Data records
--------
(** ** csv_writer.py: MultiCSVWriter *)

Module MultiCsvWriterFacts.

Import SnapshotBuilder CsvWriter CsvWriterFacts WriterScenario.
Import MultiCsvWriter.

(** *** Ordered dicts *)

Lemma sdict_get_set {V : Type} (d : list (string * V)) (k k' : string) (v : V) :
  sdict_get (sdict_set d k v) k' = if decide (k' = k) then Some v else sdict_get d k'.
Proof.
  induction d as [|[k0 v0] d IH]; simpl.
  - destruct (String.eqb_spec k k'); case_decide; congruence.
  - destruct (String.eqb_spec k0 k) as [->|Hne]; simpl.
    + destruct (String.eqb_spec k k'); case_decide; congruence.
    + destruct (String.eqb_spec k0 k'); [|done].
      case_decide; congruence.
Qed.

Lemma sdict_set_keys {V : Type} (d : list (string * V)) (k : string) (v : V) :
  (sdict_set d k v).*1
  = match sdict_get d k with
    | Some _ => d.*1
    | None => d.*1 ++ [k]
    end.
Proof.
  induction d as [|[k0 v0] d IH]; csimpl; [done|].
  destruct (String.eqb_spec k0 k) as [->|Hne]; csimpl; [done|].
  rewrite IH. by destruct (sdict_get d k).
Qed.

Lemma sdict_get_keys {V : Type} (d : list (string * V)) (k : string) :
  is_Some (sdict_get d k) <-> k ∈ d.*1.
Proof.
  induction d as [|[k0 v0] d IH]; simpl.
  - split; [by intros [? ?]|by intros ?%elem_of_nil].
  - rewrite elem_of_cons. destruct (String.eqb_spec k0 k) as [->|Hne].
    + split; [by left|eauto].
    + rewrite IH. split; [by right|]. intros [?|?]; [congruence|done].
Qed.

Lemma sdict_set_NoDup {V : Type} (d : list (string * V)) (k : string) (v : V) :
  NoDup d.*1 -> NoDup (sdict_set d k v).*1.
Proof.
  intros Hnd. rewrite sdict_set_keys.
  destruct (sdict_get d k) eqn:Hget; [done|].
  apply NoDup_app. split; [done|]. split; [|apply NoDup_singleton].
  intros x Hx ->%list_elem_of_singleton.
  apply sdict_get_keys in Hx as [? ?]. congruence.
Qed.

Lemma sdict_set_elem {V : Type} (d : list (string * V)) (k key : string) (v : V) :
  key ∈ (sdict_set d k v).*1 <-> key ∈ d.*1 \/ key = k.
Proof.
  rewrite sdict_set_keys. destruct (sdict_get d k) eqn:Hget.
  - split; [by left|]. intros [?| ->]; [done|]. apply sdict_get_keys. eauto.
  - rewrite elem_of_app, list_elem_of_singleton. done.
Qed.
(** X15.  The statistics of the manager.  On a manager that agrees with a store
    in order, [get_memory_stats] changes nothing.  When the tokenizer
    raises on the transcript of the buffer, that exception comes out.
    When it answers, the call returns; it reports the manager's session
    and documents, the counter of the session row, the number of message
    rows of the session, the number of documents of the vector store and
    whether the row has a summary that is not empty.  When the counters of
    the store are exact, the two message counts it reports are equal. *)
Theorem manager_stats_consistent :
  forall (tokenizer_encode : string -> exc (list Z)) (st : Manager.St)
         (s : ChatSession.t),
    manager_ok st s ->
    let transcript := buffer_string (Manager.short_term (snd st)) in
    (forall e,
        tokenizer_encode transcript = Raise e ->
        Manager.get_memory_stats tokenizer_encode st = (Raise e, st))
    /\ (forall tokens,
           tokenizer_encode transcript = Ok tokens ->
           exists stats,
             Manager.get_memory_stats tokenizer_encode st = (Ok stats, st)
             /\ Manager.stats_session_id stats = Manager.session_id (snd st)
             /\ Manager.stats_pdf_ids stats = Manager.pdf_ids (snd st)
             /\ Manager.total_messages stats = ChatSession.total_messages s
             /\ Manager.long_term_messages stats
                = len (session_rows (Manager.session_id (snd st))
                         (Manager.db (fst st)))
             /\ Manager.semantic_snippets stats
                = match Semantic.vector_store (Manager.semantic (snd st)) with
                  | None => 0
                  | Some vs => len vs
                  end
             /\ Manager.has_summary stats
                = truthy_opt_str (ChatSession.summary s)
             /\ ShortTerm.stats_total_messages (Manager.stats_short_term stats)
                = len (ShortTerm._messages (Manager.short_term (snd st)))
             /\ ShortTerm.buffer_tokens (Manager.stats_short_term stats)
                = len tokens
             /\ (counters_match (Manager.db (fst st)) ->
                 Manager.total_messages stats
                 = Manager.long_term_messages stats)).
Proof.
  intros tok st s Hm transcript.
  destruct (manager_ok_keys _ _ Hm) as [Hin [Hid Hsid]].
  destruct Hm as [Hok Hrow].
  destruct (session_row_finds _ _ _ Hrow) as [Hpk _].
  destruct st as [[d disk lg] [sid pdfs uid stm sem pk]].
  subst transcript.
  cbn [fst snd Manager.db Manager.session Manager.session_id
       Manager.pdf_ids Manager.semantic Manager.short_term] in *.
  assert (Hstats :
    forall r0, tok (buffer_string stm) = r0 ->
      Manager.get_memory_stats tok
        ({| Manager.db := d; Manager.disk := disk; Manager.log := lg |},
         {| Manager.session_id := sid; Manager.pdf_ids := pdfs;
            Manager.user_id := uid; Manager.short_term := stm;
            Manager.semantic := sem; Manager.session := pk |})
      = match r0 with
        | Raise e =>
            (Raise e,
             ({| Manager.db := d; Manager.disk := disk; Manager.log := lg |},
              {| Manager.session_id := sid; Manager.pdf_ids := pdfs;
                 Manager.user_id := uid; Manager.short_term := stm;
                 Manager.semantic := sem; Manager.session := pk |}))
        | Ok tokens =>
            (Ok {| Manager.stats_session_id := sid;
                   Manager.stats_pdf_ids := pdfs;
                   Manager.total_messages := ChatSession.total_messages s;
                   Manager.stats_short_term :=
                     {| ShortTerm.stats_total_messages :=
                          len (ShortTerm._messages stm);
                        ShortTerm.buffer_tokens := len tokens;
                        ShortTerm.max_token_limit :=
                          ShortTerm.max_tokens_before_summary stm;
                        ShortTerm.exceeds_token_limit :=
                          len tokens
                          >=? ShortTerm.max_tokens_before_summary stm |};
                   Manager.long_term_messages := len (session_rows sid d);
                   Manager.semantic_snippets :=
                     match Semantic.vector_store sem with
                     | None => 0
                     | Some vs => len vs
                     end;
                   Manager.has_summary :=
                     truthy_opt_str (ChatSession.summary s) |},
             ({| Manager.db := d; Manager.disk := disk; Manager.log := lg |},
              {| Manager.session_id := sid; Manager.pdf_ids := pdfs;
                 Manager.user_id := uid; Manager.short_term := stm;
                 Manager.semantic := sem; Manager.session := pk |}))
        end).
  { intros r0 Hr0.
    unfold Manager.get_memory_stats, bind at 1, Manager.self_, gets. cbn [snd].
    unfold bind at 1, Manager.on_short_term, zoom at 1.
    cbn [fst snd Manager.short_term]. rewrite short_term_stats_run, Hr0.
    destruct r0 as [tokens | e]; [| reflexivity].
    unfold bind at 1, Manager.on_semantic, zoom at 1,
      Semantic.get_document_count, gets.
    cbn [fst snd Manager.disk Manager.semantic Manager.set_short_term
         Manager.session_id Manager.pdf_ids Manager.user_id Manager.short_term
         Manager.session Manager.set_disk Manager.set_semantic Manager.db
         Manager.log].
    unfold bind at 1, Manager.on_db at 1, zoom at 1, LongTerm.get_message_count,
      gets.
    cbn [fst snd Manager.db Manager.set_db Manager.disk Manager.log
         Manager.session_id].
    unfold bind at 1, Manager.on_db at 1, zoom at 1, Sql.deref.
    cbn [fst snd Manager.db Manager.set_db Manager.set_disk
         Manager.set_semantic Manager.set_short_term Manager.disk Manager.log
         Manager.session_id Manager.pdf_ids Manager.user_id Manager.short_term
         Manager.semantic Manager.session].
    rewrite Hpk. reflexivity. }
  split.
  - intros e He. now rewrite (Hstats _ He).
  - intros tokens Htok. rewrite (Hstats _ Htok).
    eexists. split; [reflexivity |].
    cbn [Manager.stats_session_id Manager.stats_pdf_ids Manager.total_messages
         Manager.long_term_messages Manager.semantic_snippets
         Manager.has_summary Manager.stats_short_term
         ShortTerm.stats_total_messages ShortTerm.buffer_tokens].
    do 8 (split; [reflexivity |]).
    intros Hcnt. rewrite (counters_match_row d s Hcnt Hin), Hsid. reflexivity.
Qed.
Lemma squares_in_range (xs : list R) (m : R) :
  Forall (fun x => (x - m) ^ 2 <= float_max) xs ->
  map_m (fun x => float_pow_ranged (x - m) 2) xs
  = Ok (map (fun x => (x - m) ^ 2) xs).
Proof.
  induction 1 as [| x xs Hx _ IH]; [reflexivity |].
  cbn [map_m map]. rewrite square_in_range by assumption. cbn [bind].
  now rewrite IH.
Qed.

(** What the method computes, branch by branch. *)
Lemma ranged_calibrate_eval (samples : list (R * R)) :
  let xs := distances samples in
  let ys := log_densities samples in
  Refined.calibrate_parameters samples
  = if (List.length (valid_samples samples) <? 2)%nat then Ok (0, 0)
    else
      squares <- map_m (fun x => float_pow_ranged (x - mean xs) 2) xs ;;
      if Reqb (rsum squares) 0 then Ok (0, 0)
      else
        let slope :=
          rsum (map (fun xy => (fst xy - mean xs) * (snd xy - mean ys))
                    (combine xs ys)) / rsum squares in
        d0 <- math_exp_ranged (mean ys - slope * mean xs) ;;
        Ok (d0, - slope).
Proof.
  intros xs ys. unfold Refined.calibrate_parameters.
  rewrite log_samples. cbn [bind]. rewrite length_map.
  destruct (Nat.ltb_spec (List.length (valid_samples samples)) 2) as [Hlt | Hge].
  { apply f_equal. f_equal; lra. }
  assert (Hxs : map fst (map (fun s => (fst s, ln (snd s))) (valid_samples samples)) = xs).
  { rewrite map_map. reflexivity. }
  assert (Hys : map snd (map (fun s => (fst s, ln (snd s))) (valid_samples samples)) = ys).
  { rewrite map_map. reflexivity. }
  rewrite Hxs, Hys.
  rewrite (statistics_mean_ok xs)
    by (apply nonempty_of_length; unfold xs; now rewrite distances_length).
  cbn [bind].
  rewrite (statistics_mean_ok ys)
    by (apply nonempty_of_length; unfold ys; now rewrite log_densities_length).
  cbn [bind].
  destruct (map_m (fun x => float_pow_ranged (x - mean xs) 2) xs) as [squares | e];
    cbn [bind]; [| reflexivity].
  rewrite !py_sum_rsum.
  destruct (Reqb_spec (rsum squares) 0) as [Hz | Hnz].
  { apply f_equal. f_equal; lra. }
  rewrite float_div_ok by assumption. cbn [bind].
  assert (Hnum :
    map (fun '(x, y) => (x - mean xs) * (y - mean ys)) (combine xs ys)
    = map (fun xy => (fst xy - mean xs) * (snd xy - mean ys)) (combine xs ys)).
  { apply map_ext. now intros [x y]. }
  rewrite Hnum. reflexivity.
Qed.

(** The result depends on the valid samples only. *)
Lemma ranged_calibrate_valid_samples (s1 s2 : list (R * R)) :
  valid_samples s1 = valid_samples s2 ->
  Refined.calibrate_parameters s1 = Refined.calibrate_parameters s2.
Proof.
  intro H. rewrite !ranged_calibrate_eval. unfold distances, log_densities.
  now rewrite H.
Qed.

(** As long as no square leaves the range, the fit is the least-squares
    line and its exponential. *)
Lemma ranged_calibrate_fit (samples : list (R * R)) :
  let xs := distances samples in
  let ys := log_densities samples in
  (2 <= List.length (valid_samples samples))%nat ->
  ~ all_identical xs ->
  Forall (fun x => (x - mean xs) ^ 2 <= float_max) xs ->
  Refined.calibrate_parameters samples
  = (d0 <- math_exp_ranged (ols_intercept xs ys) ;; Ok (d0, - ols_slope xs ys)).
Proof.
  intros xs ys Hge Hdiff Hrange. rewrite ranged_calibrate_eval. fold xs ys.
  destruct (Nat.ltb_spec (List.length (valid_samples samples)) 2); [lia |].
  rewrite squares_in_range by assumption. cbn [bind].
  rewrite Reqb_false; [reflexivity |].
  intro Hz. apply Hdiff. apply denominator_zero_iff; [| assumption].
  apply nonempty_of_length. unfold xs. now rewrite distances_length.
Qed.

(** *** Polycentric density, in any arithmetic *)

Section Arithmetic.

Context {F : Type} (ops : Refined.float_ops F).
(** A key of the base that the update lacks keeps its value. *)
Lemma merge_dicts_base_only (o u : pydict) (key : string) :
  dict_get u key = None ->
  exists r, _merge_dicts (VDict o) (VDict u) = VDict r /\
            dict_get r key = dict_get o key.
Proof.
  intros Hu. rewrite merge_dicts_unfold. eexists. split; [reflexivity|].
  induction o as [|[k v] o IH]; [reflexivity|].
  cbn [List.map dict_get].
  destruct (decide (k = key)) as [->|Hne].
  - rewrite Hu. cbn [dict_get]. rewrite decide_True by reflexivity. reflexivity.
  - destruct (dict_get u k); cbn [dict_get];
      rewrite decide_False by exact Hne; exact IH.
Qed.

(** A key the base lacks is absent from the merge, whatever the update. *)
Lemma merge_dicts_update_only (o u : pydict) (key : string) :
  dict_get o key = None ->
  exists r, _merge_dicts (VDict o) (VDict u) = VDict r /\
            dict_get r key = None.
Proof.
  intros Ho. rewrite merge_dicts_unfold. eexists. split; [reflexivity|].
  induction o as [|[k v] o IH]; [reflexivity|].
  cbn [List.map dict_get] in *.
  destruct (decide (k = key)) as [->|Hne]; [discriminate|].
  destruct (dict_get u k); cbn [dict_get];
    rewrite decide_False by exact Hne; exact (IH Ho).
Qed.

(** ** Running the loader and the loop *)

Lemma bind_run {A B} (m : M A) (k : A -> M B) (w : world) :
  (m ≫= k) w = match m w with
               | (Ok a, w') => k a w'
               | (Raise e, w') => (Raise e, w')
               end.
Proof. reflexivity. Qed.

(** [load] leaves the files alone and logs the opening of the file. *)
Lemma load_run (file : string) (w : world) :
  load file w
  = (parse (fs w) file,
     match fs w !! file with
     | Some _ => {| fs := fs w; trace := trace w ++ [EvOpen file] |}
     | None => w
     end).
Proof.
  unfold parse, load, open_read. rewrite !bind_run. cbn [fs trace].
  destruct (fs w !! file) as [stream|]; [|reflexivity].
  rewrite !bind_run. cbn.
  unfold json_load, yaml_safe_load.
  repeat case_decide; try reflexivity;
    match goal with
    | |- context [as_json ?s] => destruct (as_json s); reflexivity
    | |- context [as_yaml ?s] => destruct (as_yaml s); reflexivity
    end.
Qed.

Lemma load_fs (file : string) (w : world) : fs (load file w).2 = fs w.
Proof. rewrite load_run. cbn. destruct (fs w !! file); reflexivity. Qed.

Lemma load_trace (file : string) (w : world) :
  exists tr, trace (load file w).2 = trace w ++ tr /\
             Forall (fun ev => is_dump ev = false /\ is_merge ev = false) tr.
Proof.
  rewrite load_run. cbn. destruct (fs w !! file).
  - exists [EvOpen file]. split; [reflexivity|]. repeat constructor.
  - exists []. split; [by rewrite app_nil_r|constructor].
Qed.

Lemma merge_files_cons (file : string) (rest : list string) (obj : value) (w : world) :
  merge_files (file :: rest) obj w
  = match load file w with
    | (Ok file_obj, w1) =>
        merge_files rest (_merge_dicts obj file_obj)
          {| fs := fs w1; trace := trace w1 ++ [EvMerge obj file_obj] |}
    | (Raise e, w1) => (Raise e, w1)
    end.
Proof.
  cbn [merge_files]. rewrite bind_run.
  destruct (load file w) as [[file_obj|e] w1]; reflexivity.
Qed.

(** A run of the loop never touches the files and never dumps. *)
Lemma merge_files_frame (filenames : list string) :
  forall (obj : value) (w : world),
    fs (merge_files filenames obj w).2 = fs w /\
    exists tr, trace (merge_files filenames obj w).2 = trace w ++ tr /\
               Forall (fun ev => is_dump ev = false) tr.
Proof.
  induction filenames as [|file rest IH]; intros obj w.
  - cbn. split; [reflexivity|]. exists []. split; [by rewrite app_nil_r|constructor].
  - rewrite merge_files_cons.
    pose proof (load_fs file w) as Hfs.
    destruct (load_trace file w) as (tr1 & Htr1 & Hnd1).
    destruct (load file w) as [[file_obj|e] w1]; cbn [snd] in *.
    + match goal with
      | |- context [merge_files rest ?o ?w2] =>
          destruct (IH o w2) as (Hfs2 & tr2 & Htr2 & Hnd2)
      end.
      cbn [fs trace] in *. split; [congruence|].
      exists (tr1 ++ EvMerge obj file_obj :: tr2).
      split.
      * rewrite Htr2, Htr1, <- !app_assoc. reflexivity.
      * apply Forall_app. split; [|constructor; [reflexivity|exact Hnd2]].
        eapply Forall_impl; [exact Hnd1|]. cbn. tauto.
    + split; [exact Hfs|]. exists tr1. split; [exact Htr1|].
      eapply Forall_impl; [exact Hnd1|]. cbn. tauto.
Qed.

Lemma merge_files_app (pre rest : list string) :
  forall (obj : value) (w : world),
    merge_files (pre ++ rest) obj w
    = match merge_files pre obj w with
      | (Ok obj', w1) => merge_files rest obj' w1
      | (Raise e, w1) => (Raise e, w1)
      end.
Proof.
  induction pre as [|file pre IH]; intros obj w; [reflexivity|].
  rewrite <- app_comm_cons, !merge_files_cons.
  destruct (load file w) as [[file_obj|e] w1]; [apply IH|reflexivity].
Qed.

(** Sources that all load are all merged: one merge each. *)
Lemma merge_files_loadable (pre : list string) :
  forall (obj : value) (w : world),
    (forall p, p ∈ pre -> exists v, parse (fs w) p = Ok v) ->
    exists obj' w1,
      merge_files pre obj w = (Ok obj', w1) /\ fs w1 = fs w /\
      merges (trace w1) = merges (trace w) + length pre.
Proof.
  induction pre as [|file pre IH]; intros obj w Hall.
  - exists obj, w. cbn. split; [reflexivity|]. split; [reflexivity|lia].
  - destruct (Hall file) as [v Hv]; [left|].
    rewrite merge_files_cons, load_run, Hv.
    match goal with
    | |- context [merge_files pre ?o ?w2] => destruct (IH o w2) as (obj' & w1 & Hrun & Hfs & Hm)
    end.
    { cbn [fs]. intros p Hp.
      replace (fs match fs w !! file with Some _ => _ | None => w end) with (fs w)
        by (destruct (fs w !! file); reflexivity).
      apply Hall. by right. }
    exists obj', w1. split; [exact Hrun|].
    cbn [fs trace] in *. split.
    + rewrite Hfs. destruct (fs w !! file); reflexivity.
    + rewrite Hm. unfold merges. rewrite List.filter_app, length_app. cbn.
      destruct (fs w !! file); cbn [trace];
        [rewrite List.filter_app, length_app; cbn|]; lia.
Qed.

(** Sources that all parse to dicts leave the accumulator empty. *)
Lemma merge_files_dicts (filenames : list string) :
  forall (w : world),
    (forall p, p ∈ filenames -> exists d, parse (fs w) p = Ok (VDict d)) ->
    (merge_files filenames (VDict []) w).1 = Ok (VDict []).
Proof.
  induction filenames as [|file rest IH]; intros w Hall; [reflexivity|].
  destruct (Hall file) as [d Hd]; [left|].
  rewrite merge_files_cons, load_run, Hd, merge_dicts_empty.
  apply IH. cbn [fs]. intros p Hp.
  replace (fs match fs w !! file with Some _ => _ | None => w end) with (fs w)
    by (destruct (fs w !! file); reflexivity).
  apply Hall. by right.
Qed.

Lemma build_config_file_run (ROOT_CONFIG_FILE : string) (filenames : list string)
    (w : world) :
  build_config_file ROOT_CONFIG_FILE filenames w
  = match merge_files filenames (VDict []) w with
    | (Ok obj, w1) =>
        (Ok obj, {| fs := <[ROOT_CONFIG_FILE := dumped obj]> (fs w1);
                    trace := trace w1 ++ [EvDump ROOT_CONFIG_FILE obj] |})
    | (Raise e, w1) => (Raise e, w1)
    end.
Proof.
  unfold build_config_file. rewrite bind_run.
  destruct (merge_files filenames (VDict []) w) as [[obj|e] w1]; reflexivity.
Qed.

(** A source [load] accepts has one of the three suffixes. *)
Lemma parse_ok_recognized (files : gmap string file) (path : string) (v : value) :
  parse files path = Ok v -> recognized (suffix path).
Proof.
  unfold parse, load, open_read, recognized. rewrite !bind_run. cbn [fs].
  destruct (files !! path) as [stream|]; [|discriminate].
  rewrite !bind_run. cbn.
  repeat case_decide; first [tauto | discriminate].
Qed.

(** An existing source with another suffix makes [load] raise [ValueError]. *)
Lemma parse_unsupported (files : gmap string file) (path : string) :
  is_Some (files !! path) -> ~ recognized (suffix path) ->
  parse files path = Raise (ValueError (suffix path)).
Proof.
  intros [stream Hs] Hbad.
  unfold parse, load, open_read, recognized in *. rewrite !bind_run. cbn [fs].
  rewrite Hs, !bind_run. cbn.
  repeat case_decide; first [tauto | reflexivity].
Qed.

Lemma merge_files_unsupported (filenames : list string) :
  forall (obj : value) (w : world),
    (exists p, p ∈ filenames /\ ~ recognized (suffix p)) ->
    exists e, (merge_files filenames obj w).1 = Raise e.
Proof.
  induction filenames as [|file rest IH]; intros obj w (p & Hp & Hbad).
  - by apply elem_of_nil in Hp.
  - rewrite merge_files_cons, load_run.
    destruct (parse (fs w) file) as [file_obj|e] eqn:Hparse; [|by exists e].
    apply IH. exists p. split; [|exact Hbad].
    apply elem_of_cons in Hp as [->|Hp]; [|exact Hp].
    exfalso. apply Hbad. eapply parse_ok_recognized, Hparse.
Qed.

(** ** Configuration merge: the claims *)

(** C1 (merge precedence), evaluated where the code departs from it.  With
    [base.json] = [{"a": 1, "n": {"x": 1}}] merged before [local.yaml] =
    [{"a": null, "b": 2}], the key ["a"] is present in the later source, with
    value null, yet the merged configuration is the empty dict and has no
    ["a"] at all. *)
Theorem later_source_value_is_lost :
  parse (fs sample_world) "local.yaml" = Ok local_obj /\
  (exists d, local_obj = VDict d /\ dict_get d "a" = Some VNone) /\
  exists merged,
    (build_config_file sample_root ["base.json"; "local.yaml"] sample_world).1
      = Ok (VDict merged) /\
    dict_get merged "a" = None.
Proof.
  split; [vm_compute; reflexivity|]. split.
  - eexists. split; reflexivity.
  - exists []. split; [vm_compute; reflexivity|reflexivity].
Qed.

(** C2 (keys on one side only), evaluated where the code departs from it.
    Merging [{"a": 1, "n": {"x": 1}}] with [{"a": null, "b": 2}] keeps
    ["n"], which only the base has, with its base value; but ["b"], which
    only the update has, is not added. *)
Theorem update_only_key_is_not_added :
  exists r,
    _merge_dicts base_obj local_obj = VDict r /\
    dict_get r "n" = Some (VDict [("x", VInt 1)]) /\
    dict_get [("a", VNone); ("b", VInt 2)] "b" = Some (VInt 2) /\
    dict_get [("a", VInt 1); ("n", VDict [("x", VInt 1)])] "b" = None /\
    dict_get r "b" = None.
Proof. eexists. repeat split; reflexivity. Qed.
--------
> _Task description_
Looking back over the data above, restate word for word the lines that begin at the line with "(** A run of" and end at the line with "pose proof (load_fs file w) as Hfs.", inclusive.

> _Result of the task_
(** A run of the loop never touches the files and never dumps. *)
Lemma merge_files_frame (filenames : list string) :
  forall (obj : value) (w : world),
    fs (merge_files filenames obj w).2 = fs w /\
    exists tr, trace (merge_files filenames obj w).2 = trace w ++ tr /\
               Forall (fun ev => is_dump ev = false) tr.
Proof.
  induction filenames as [|file rest IH]; intros obj w.
  - cbn. split; [reflexivity|]. exists []. split; [by rewrite app_nil_r|constructor].
  - rewrite merge_files_cons.
    pose proof (load_fs file w) as Hfs.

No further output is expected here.